Dietmar Eisele (Grüne) zog den Vergleich in die weite Welt: In Paris oder anderen Großstädten sähen die öffentlichen Toiletten deutlich besser aus als hier. Jahrein, jahraus beschäftige sich Ahaus mit dem gleichen Problem. Bisher ohne Aussicht auf Besserung. Er schlug eine Lösung über Gutscheine oder Rückzahlung über die Geschäfte vor. Die Toilette in der Innenstadt müsse man entweder besser ausstatten oder ganz wegmachen.

Die öffentliche Toilettenanlage am Domhof. Nur mit Kleingeld oder einem Schlüssel öffnen sich dort die Türen.
Die andere öffentliche WC-Anlage in der Innenstadt am Domhof funktioniert nur mit Kleingeld. Allerdings sei Vandalismus dort in der Vergangenheit seltener Thema gewesen als an der Wallstraße. © Stephan Rape

Gerade die Lösung mit Gutscheinen greife aber für Ahaus nicht, hielt Thomas Hammwöhner dagegen. In Großstädten oder an Autobahnen seien es eben private Anbieter, die Toiletten bereit stellen würden. „Und sie zum Teil auch über Werbung finanzieren“, erklärte er. Das gebe es hier schlicht nicht.
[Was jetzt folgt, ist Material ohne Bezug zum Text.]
Lemma first_id_app l k n : first_id (l ++ k) n = first_id l (first_id k n).
Proof. by destruct l. Qed.
Lemma last_id_nil p : last_id p [] = p.
Proof. done. Qed.
Lemma last_id_snoc p l m : last_id p (l ++ [m]) = Some m.(m_id).
Proof. unfold last_id. by rewrite last_snoc. Qed.
Lemma last_id_cons p m l : last_id p (m :: l) = last_id (Some m.(m_id)) l.
Proof. destruct l; [done|]. unfold last_id. rewrite last_cons_cons. by destruct (last _) eqn:E;
  [|apply last_None in E]. Qed.
Lemma last_id_app p l k : last_id p (l ++ k) = last_id (last_id p l) k.
Proof.
  revert p; induction l as [|m l IH]; intros p; [done|]. cbn [app]. by rewrite !last_id_cons, IH.
Qed.
Lemma linked_app h p l k n :
  linked h p (l ++ k) n ↔ linked h p l (first_id k n) ∧ linked h (last_id p l) k n.
Proof.
  revert p; induction l as [|m l IH]; intros p; cbn [app linked]; [naive_solver|].
  rewrite IH, first_id_app, last_id_cons. tauto.
Qed.
Lemma linked_insert h p l n a c :
  a ∉ m_id <$> l → linked (<[a := c]> h) p l n ↔ linked h p l n.
Proof.
  revert p; induction l as [|m l IH]; intros p Ha; cbn [linked]; [done|].
  rewrite fmap_cons, not_elem_of_cons in Ha. destruct Ha as [Hm Ha].
  rewrite lookup_insert_ne by done. by rewrite IH.
Qed.
Lemma list_snoc_inv (l : list mblk) : l = [] ∨ ∃ k m, l = k ++ [m].
Proof. destruct l as [|m k _] using rev_ind; eauto. Qed.
(* ===== verification/Timers.v ===== *)
(** * Timers

    The timers of [drivers/sl_x100p.c] and the expiry, stop and start functions
    of [include/sys/os7/timer.h].  A timer is [Some d] while it runs.  The
    reference counts the functions keep on the channel are not modelled. *)
From S2P Require Import Prelude Bufq Xp.

(** [enum { tall, t1, ... t9 }]. *)
Inductive timer := tall | T1 | T2 | T3 | T4 | T5 | T6 | T7 | T8 | T9.
#[export] Instance timer_eq_dec : EqDecision timer.
Proof. solve_decision. Defined.

(** The [toid_t] of a timer; [tall] and the unused T9 have none. *)
Definition toid (t : timer) (s : xp) : option Z :=
  match t with
  | T1 => s.(timers).(t1) | T2 => s.(timers).(t2) | T3 => s.(timers).(t3)
  | T4 => s.(timers).(t4) | T5 => s.(timers).(t5) | T6 => s.(timers).(t6)
  | T7 => s.(timers).(t7) | T8 => s.(timer_t8) | tall | T9 => None
  end.
Definition set_toid (t : timer) (v : option Z) (s : xp) : xp :=
  match t with
  | T1 => s <| timers; t1 := v |> | T2 => s <| timers; t2 := v |>
  | T3 => s <| timers; t3 := v |> | T4 => s <| timers; t4 := v |>
  | T5 => s <| timers; t5 := v |> | T6 => s <| timers; t6 := v |>
  | T7 => s <| timers; t7 := v |> | T8 => s <| timer_t8 := v |>
  | tall | T9 => s
  end.

Definition ss7_stop_timer (t : timer) (s : xp) : xp := set_toid t None s.
Definition ss7_start_timer (t : timer) (val : Z) (s : xp) : xp := set_toid t (Some val) s.

(** [ss7_do_timeout]: [free] is the outcome of the test that the channel is not
    locked and has no users.  An expiry that cannot be handled now, and one
    whose handler ran out of memory, is retried two ticks later. *)
Definition ss7_retry (err : Z) : bool :=
  (err =? - ENOMEM) || (err =? - ENOBUFS) || (err =? - EBUSY) || (err =? - EAGAIN).
Definition ss7_do_timeout (t : timer) (to_fnc : xp → Z * xp) (free : bool) (s : xp) : xp :=
  match toid t s with
  | None => s
  | Some _ =>
      let s := set_toid t None s in
      if free then
        let '(err, s) := to_fnc s in
        if ss7_retry err then set_toid t (Some 2) s else s
      else set_toid t (Some 2) s
  end.

Definition xp_stop_timer_t1 (s : xp) : xp := ss7_stop_timer T1 s.
Definition xp_stop_timer_t2 (s : xp) : xp := ss7_stop_timer T2 s.
Definition xp_stop_timer_t3 (s : xp) : xp := ss7_stop_timer T3 s.
Definition xp_stop_timer_t4 (s : xp) : xp := ss7_stop_timer T4 s.
Definition xp_stop_timer_t5 (s : xp) : xp := ss7_stop_timer T5 s.
Definition xp_stop_timer_t6 (s : xp) : xp := ss7_stop_timer T6 s.
Definition xp_stop_timer_t7 (s : xp) : xp := ss7_stop_timer T7 s.
Definition xp_stop_timer_t8 (s : xp) : xp := ss7_stop_timer T8 s.

(** T4 is armed with the proving period the state machine chose, the others
    with their configured duration. *)
Definition xp_start_timer_t1 (s : xp) : xp := ss7_start_timer T1 s.(sl_conf).(cf_t1) s.
Definition xp_start_timer_t2 (s : xp) : xp := ss7_start_timer T2 s.(sl_conf).(cf_t2) s.
Definition xp_start_timer_t3 (s : xp) : xp := ss7_start_timer T3 s.(sl_conf).(cf_t3) s.
Definition xp_start_timer_t4 (s : xp) : xp := ss7_start_timer T4 s.(sl_statem).(t4v) s.
Definition xp_start_timer_t5 (s : xp) : xp := ss7_start_timer T5 s.(sl_conf).(cf_t5) s.
Definition xp_start_timer_t6 (s : xp) : xp := ss7_start_timer T6 s.(sl_conf).(cf_t6) s.
Definition xp_start_timer_t7 (s : xp) : xp := ss7_start_timer T7 s.(sl_conf).(cf_t7) s.
Definition xp_start_timer_t8 (s : xp) : xp := ss7_start_timer T8 s.(sdt_conf).(cf_t8) s.

Definition __xp_timer_stop (t : timer) (s : xp) : xp :=
  match t with
  | tall =>
      let s := xp_stop_timer_t1 s in
      let s := xp_stop_timer_t2 s in
      let s := xp_stop_timer_t3 s in
      let s := xp_stop_timer_t4 s in
      let s := xp_stop_timer_t5 s in
      let s := xp_stop_timer_t6 s in
      let s := xp_stop_timer_t7 s in
      xp_stop_timer_t8 s
  | T1 => xp_stop_timer_t1 s
  | T2 => xp_stop_timer_t2 s
  | T3 => xp_stop_timer_t3 s
  | T4 => xp_stop_timer_t4 s
  | T5 => xp_stop_timer_t5 s
  | T6 => xp_stop_timer_t6 s
  | T7 => xp_stop_timer_t7 s
  | T8 => xp_stop_timer_t8 s
  | T9 => s (* swerr *)
  end.
Definition xp_timer_stop (t : timer) (s : xp) : xp := __xp_timer_stop t s.
Definition xp_timer_start (t : timer) (s : xp) : xp :=
  let s := __xp_timer_stop t s in
  match t with
  | T1 => xp_start_timer_t1 s
  | T2 => xp_start_timer_t2 s
  | T3 => xp_start_timer_t3 s
  | T4 => xp_start_timer_t4 s
  | T5 => xp_start_timer_t5 s
  | T6 => xp_start_timer_t6 s
  | T7 => xp_start_timer_t7 s
  | T8 => xp_start_timer_t8 s
  | tall | T9 => s (* swerr *)
  end.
Auch Bürgermeisterin Karola Voß blickte zurück auf die Vandalismus-Schäden: Frei zugängliche Toiletten seien wünschenswert, aber so nicht machbar. „Wir haben noch keine gute Idee, wie wir das Vandalismus-Problem in den Griff bekommen“, machte sie deutlich.

In der Planung für die Neugestaltung der Wallstraße soll auch das Thema Toiletten noch einmal eine Rolle spielen. Versuche, in Ahaus das Projekt „Nette Toilette“ zu etablieren, waren zuletzt 2020 endgültig gescheitert. Dabei hätten Gastronomen ihre Toiletten für Passanten zur Verfügung stellen sollen und dafür von der Stadt eine geringe Entschädigung bekommen. Das Projekt wurde aufgegeben, nachdem sich nur drei Interessierte gemeldet hatten.